Redaksi Solopos.com / R. Bambang Aris Sasangka | SOLOPOS.com
Hal seperti ini ternyata sering pula terjadi di negara maju seperti di kawasan Eropa. Bedanya, di sejumlah negara, pemerintah atau institusi kesehatan melakukan tindakan nyata untuk mencegah bayi meninggal sia-sia. Dibuatlah sistem boks penyerahan bayi. Orangtua yang mau melepas bayinya tinggal meletakkan si mungil ke dalam boks yang biasanya berada di dinding salah satu sudut rumah sakit atau klinik. Boks berbentuk seperti laci itu sudah dilengkapi penghangat dan kasur. Tak ada penjaga di situ, hanya ada kamera pemantau dan alarm yang otomatis akan memberi sinyal kepada petugas rumah sakit atau klinik bahwa ada bayi yang diletakkan di dalamnya.
Sebenarnya model kotak untuk menaruh bayi ini sudah ada sejak ratusan tahun lalu. Di abad ke-12, Gereja Katolik pernah mengeluarkan kebijakan bahwa bayi hasil hubungan gelap lebih baik dilepaskan ketimbang dibunuh. Gereja di Italia pun membuat sistem penyerahan di gereja, di mana bayi yang mau dilepaskan orangtuanya diletakkan lewat sebuah jendela bundar di dinding gereja. Ada lonceng yang terpasang, sehingga orang yang meninggalkan bayi bisa memberi kode pada pengurus gereja.

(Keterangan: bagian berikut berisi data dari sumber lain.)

(** * FerretDB protocol-dispatch core: connection runner and storage contract

    A shallow embedding of [internal/clientconn/conn.go] (the per-connection
    runner: [newConn], [run], [route], [handleOpMsg], [logResponse]) and of
    [internal/backends/collection.go] (the contract wrapper around
    [Collection]) and of the two methods [MsgDistinct] and [MsgExplain] of
    the SQLite handler in [internal/handlers/sqlite], followed by the
    properties of the runner and of the contract that the specification
    states, and by further properties of the runner, the contract and the
    handler that the code shows.

    Conventions.
    - Go's [int32] is a [Z] together with the wrap-around [int32] below.
    - A Go pointer or interface that the code treats as possibly nil is an
      [option].
    - A Go call that may panic returns an [Outcome].
    - Effects (log records, metric increments, calls into collaborators,
      increments of the request-id counter, writes and flushes) are recorded
      in chronological order as a list of [Event]s.
    - The packages [wire], [types], [commonerrors], [commoncommands],
      [handlers] and [proxy] are collaborators of the code embedded here.
      What the runner needs from them is either modelled from the
      specification (and marked so) or taken as a field of the class
      [Collaborators]. *)

From Stdlib Require Import ZArith Lia.
From Stdlib Require Import Floats.SpecFloat.
From stdpp Require Import gmap strings list.

Local Open Scope Z_scope.
Local Open Scope string_scope.
Local Open Scope list_scope.

Set Warnings "-register-all".

(** ** Machine integers *)

Definition MaxInt32 : Z := 2147483647.
Definition MinInt32 : Z := -2147483648.

(** Conversion to Go's [int32]: two's complement wrap-around. *)
Definition int32 (z : Z) : Z := (z + 2147483648) mod 4294967296 - 2147483648.

(** A call that either returns or panics. *)
Inductive Outcome (A : Type) : Type :=
| Returned (a : A)
| Panicked (p : string).
Arguments Returned {A} a.
Arguments Panicked {A} p.

(** ** Package [types]: documents *)

(** Modelled from the spec: the document value model of section 3 (the
    package [types] is a collaborator); a double is an IEEE 754 binary64
    value. *)
Inductive value : Type :=
| VDouble (f : spec_float)
| VString (s : string)
| VDocument (d : list (string * value))
| VArray (a : list value)
| VBinary (subtype : Z) (b : list Byte.byte)
| VObjectID (b : list Byte.byte)
| VBool (b : bool)
| VDateTime (ms : Z)
| VNull
| VRegex (pattern options : string)
| VTimestamp (t i : Z)
| VInt32 (i : Z)
| VInt64 (i : Z).

(** Modelled from the spec: an ordered sequence of (key, value) pairs that
    may be marked frozen. *)
Record Document : Type := mkDocument {
  fields : list (string * value);
  frozen : bool
}.

Definition NewDocument (kvs : list (string * value)) : Document :=
  {| fields := kvs; frozen := false |}.

(** Modelled from the spec: "The command name is the key of the first
    field"; a nil or empty document has the empty command name. *)
Definition Document_Command (d : option Document) : string :=
  match d with
  | Some doc => match fields doc with (k, _) :: _ => k | [] => "" end
  | None => ""
  end.

Fixpoint lookup_field (key : string) (kvs : list (string * value)) : option value :=
  match kvs with
  | [] => None
  | (k, v) :: rest => if String.eqb k key then Some v else lookup_field key rest
  end.

(** [doc.Get(key)]: the value of the first field named [key], if any. *)
Definition Document_Get (d : Document) (key : string) : option value :=
  lookup_field key (fields d).

Definition float64_zero : spec_float := S754_zero false.
Definition float64_one : spec_float := S754_finite false 4503599627370496 (-52).

(** ** Errors *)

(** [*wire.ValidationError]: a structural decode failure. *)
Record ValidationError : Type := { veMsg : string }.

(** [commonerrors.ErrInfo]. *)
Record ErrInfo : Type := { Argument : string }.

(** [*commonerrors.CommandError]: a coded error with a message and an
    optional argument. *)
Record CommandError : Type := mkCommandError {
  ceCode : Z;
  ceMsg : string;
  ceInfo : option ErrInfo
}.

Record WriteError : Type := { weIndex : Z; weCode : Z; weMsg : string }.

(** [*commonerrors.WriteErrors]. *)
Definition WriteErrors : Type := list WriteError.

(** Go [error] values, by kind. [ErrOpCode] is an error made by
    [lazyerrors.Errorf] with an opcode argument; [ErrOther] is any other
    error (transport errors, [errors.New]). *)
Inductive error : Type :=
| ErrZeroRead
| ErrValidation (v : ValidationError)
| ErrCommand (e : CommandError)
| ErrWrite (e : WriteErrors)
| ErrOpCode (format : string) (opcode : Z)
| ErrOther (msg : string).

(** [commonerrors.ProtoErr] has the two implementations the type switch of
    [route] names. *)
Inductive ProtoErr : Type :=
| PECommand (e : CommandError)
| PEWrite (e : WriteErrors).

(** Modelled from the spec: scenario 2 gives [CommandNotFound] the code 59. *)
Definition ErrCommandNotFound : Z := 59.

Definition NewCommandErrorMsg (code : Z) (msg : string) : CommandError :=
  {| ceCode := code; ceMsg := msg; ceInfo := None |}.

Definition ProtoErr_Info (pe : ProtoErr) : option ErrInfo :=
  match pe with
  | PECommand e => ceInfo e
  | PEWrite _ => None
  end.

(** ** Package [wire]: headers and bodies *)

(** Modelled from the spec: the opcodes of section 6. *)
Definition OpCodeReply : Z := 1.
Definition OpCodeUpdate : Z := 2001.
Definition OpCodeInsert : Z := 2002.
Definition OpCodeGetByOID : Z := 2003.
Definition OpCodeQuery : Z := 2004.
Definition OpCodeGetMore : Z := 2005.
Definition OpCodeDelete : Z := 2006.
Definition OpCodeKillCursors : Z := 2007.
Definition OpCodeCompressed : Z := 2012.
Definition OpCodeMsg : Z := 2013.

(** Modelled from the spec: the header is four [int32] fields. *)
Definition MsgHeaderLen : Z := 16.

Record MsgHeader : Type := mkMsgHeader {
  MessageLength : Z;
  RequestID : Z;
  ResponseTo : Z;
  OpCode : Z
}.

(** [new(wire.MsgHeader)]. *)
Definition MsgHeader_zero : MsgHeader :=
  {| MessageLength := 0; RequestID := 0; ResponseTo := 0; OpCode := 0 |}.

Record OpMsgSection : Type := mkSection {
  Kind : Z;
  Identifier : string;
  Documents : list Document
}.

Record OpMsg : Type := mkOpMsg {
  FlagBits : Z;
  sections : list OpMsgSection
}.

(** The legacy handshake bodies are opaque to the runner. *)
Record OpQuery : Type := mkOpQuery {
  FullCollectionName : string;
  query : Document
}.

Record OpReply : Type := mkOpReply {
  ResponseFlags : Z;
  replyDocuments : list Document
}.

(** [wire.MsgBody]: the interface implemented by the three body types. *)
Inductive MsgBody : Type :=
| BodyMsg (m : OpMsg)
| BodyQuery (q : OpQuery)
| BodyReply (r : OpReply).

Definition kind0 (s : OpMsgSection) : bool := Z.eqb (Kind s) 0.

(** Modelled from the spec: "A well-formed request has exactly one kind-0
    section whose document carries the command name"; [msg.Document()]
    returns that document and fails for any other shape. *)
Definition OpMsg_Document (msg : OpMsg) : Document + error :=
  match List.filter kind0 (sections msg) with
  | [s] =>
      match Documents s with
      | [d] => inl d
      | _ => inr (ErrOther "wire.OpMsg.Document: wrong number of documents")
      end
  | _ => inr (ErrOther "wire.OpMsg.Document: wrong number of kind-0 sections")
  end.
Lemma annual_loop (acc : FreeCashFlowData) (cols : list Column) (y : Z) :
  y ∈ TARGET_YEARS →
  getattr (foldl annual_step acc cols) y =
    match last (omap (figure_for y) cols) with
    | Some v => Some v
    | None => getattr acc y
    end.
Proof.
  intros Hy. revert acc. induction cols as [|col cols IH]; intros acc;
    [done|].
  cbn [foldl omap list_omap]. rewrite IH. unfold annual_step, figure_for at 2.
  destruct (Z.eqb_spec (year col) y) as [->|Hne].
  - rewrite bool_decide_eq_true_2 by done.
    destruct (valid (free_cash_flow col)) as [v|]; [|done].
    destruct (omap (figure_for y) cols) as [|v' l] eqn:E.
    + cbn [last]. rewrite getattr_setattr by done. by rewrite Z.eqb_refl.
    + rewrite last_cons_cons.
      destruct (last (v' :: l)) eqn:El; [done|]. by apply last_None in El.
  - destruct (last (omap (figure_for y) cols)); [done|].
    case_bool_decide as Hin; [|done].
    destruct (valid (free_cash_flow col)); [|done].
    rewrite getattr_setattr by done.
    by rewrite (proj2 (Z.eqb_neq _ _)).
Qed.

Lemma getattr_no_data (y : Z) : getattr no_data y = None.
Proof. unfold getattr. by repeat case_match. Qed.

Lemma after_annual_figure (cf : DataFrame) (y : Z) :
  y ∈ TARGET_YEARS → getattr (after_annual cf) y = annual_figure cf y.
Proof.
  intros Hy. unfold after_annual, annual_figure.
  destruct (negb (empty cf) && has_fcf_row cf); [|apply getattr_no_data].
  rewrite annual_loop by done. rewrite getattr_no_data.
  by destruct (last _).
Qed.

Lemma ttm_is_trailing_twelve_months (p : Provider) :
  _calculate_ttm_fcf p = trailing_twelve_months p.
Proof.
  unfold _calculate_ttm_fcf, trailing_twelve_months.
  destruct (quarterly_cash_flow p) as [q|e]; [|done].
  destruct (empty q); [done|]. cbn [negb andb].
  destruct (has_fcf_row q); [|done]. cbn [negb].
  destruct (columns q) as [|c1 [|c2 [|c3 [|c4 cols]]]];
    cbn -[Qcplus Num.sum];
    repeat (destruct (valid (free_cash_flow _)); cbn -[Qcplus Num.sum]);
    try done.
  f_equal. unfold Num.sum. cbn [foldl]. rewrite take_0. cbn [omap list_omap foldl]. ring.
Qed.

Lemma get_free_cash_flow_ok (p : Provider) (cf : DataFrame) :
  cash_flow p = Ok cf →
  get_free_cash_flow p =
    match fcf_2025 (after_annual cf) with
    | None =>
        match _calculate_ttm_fcf p with
        | Some ttm_fcf => setattr (after_annual cf) 2025 (Some ttm_fcf)
        | None => after_annual cf
        end
    | Some _ => after_annual cf
    end.
Proof. intros Hcf. unfold get_free_cash_flow. by rewrite Hcf. Qed.

(** C6, as the code has it. When the annual statement is fetched and has
    no valid figure for 2025, the 2025 value is the sum of the four newest
    quarterly figures when each of the four newest quarters has a valid
    one, and stays unset otherwise; when it has a figure for 2025, that
    figure is kept; 2021..2024 are the annual figures alone. When the
    fetch of the annual statement raises, every year stays unset. *)
Theorem ttm_fallback_rule (p : Provider) :
  (∀ cf, cash_flow p = Ok cf →
     (annual_figure cf 2025 = None →
      fcf_2025 (get_free_cash_flow p) = trailing_twelve_months p) ∧
     (∀ v, annual_figure cf 2025 = Some v →
           fcf_2025 (get_free_cash_flow p) = Some v) ∧
     (∀ y, y ∈ [2024; 2023; 2022; 2021]%Z →
           getattr (get_free_cash_flow p) y = annual_figure cf y)) ∧
  (∀ e, cash_flow p = Raise e → get_free_cash_flow p = no_data).
Proof.
  split.
  - intros cf Hcf. rewrite (get_free_cash_flow_ok p cf Hcf).
    rewrite <- ttm_is_trailing_twelve_months.
    pose proof (after_annual_figure cf 2025) as H25.
    change (getattr (after_annual cf) 2025) with (fcf_2025 (after_annual cf))
      in H25.
    rewrite <- H25 by apply target_2025.
    split; [|split].
    + intros Hnone. rewrite Hnone.
      by destruct (_calculate_ttm_fcf p).
    + intros v Hv. by rewrite Hv.
    + intros y Hy.
      assert (y ∈ TARGET_YEARS ∧ y ≠ 2025%Z) as [Hy' Hne].
      { revert Hy. rewrite target_cases, !elem_of_cons, elem_of_nil. lia. }
      rewrite <- (after_annual_figure cf y Hy').
      destruct (fcf_2025 (after_annual cf)); [done|].
      destruct (_calculate_ttm_fcf p); [|done].
      rewrite getattr_setattr by apply target_2025.
      by rewrite (proj2 (Z.eqb_neq _ _)).
  - intros e He. unfold get_free_cash_flow. by rewrite He.
Qed.

Lemma ttm_fallback_rule_witness :
  fcf_2025 (get_free_cash_flow Sample.provider_up) =
    trailing_twelve_months Sample.provider_up ∧
  trailing_twelve_months Sample.provider_up =
    Some (Qc_of_Z 40 + Qc_of_Z 30 + Qc_of_Z 20 + Qc_of_Z 10).
Proof.
  split; [|reflexivity].
  destruct (ttm_fallback_rule Sample.provider_up) as [H _].
  destruct (H Sample.annual) as [H25 _]; [reflexivity|].
  apply H25. reflexivity.
Defined.

(** C6 as stated fails: the annual statement cannot be fetched, the four
    newest quarters are all there, and 2025 stays unset. *)
Lemma ttm_skipped_when_annual_fetch_raises :
  no_annual_2025 Sample.provider_annual_down ∧
  trailing_twelve_months Sample.provider_annual_down =
    Some (Qc_of_Z 40 + Qc_of_Z 30 + Qc_of_Z 20 + Qc_of_Z 10) ∧
  fcf_2025 (get_free_cash_flow Sample.provider_annual_down) = None ∧
  ¬ (∀ p, no_annual_2025 p →
          fcf_2025 (get_free_cash_flow p) = trailing_twelve_months p).
Proof.
  assert (no_annual_2025 Sample.provider_annual_down) as Hno
    by (intros cf Hcf; discriminate Hcf).
  split; [done|]. split; [reflexivity|]. split; [reflexivity|].
  intros H. specialize (H _ Hno). discriminate H.
Qed.

End Acquisition.

(** ** The refresh jobs *)

Section Loops.

Import Database App.

Lemma get_all_elem (d : Table) (r : StockRecord) :
  r ∈ get_all d ↔ ∃ k, d !! k = Some r.
Proof.
  unfold get_all. rewrite merge_sort_Permutation, list_elem_of_fmap.
  split.
  - intros ([k r'] & -> & Hin). exists k. by apply elem_of_map_to_list.
  - intros (k & Hk). exists (k, r). split; [done|].
    by apply elem_of_map_to_list.
Qed.

Lemma get_all_NoDup (d : Table) :
  canonical d → NoDup (ticker <$> get_all d).
Proof.
  intros Hc. unfold get_all. rewrite merge_sort_Permutation.
  assert (ticker <$> (map_to_list d).*2 = (map_to_list d).*1) as ->.
  { rewrite <- list_fmap_compose. apply Forall_fmap_ext_1.
    apply Forall_forall. intros [k r] Hin.
    apply elem_of_map_to_list in Hin. by destruct (Hc k r Hin). }
  apply NoDup_fst_map_to_list.
Qed.

(** A loop whose step rewrites the row of its record and nothing else
    leaves, for each record, the row of that record rewritten. *)
Section Rows.

Variable step : Batch → StockRecord → Batch.
Variable row : StockRecord → StockRecord.
Hypothesis step_db : ∀ b r,
  Str.upper (ticker r) = ticker r → db b !! ticker r = Some r →
  db (step b r) = <[ticker r := row r]> (db b).

Lemma loop_rows (l : list StockRecord) (b : Batch) :
  NoDup (ticker <$> l) →
  (∀ r, r ∈ l → Str.upper (ticker r) = ticker r ∧
                db b !! ticker r = Some r) →
  (∀ r, r ∈ l → db (foldl step b l) !! ticker r = Some (row r)) ∧
  (∀ k, k ∉ ticker <$> l → db (foldl step b l) !! k = db b !! k).
Proof.
  revert b. induction l as [|r0 l IH]; intros b Hnd Hb.
  - split; [|done]. intros r Hr. by apply elem_of_nil in Hr.
  - rewrite fmap_cons in Hnd. apply NoDup_cons in Hnd as [Hr0 Hnd].
    destruct (Hb r0) as [Hup0 Hrow0]; [left|].
    pose proof (step_db b r0 Hup0 Hrow0) as Hstep.
    destruct (IH (step b r0) Hnd) as [IH1 IH2].
    { intros r Hr. destruct (Hb r) as [Hup Hrow]; [by right|].
      split; [done|]. rewrite Hstep, lookup_insert_ne; [done|].
      intros Heq. apply Hr0. rewrite Heq. by apply list_elem_of_fmap_2. }
    cbn [foldl]. split.
    + intros r Hr. apply elem_of_cons in Hr as [->|Hr]; [|by apply IH1].
      rewrite IH2 by done. by rewrite Hstep, lookup_insert_eq.
    + intros k Hk. rewrite fmap_cons, not_elem_of_cons in Hk.
      destruct Hk as [Hne Hk]. rewrite IH2 by done.
      by rewrite Hstep, lookup_insert_ne.
Qed.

Praktik ini segera menyebar ke seluruh Eropa hingga abad ke-19, namun kemudian menyurut. Belakangan, setidaknya selama 10 tahun terakhir, layanan seperti ini kembali marak dimanfaatkan. Salah satunya di Jerman. Di negeri ini boks penyerahan bayi disebut babywiege, yang artinya ayunan bayi. Salah satunya adalah di Rumah Sakit Waldfriede di salah satu sudut pinggiran Berlin. Letaknya di sebuah sudut sunyi rumah sakit itu, di dekat taman.
Memang sistem boks ini masih menjadi kontroversi. Pihak yang menentang antara lain mengutip Pasal 7 Konvensi Hak Anak PBB, yang menyebut bahwa setiap anak berhak dan wajib mendapatkan kasih sayang dan pemeliharan orangtua, sehingga upaya untuk meninggalkan atau membuang anak merupakan pelanggaran serius. Ada juga yang khawatir keberadaan boks ini disalahgunakan sehingga orang dengan bebas melakukan hubungan seksual karena mereka bebas melepaskan bayi yang lahir dari hubungan itu, baik dengan sukarela maupun paksaan seperti dalam kasus-kasus pelacuran.
Di lain pihak, mereka yang mendukung menyatakan boks itu lebih menjamin hak hidup bayi yang tak berdosa dari penelantaran. Atau, untuk mencegah terjadinya pembunuhan karena kelahiran yang tak diinginkan.
Maria Herczog, seorang psikolog yang menjadi salah satu anggota Komisi Hak Anak PBB, merasa yakin bahwa boks penyerahan bayi itu tak boleh jadi andalan. Lebih baik, kata dia, adalah membangun kepedulian dan menyediakan bantuan bagi para perempuan yang secara terpaksa mengandung. “Kotak penyerahan bayi itu tetap saja memberikan pesan yang salah, yaitu perempuan boleh mengandung dengan bebas, melahirkan dalam kondisi kepepet dan lantas meninggalkan bayi mereka,” ujarnya.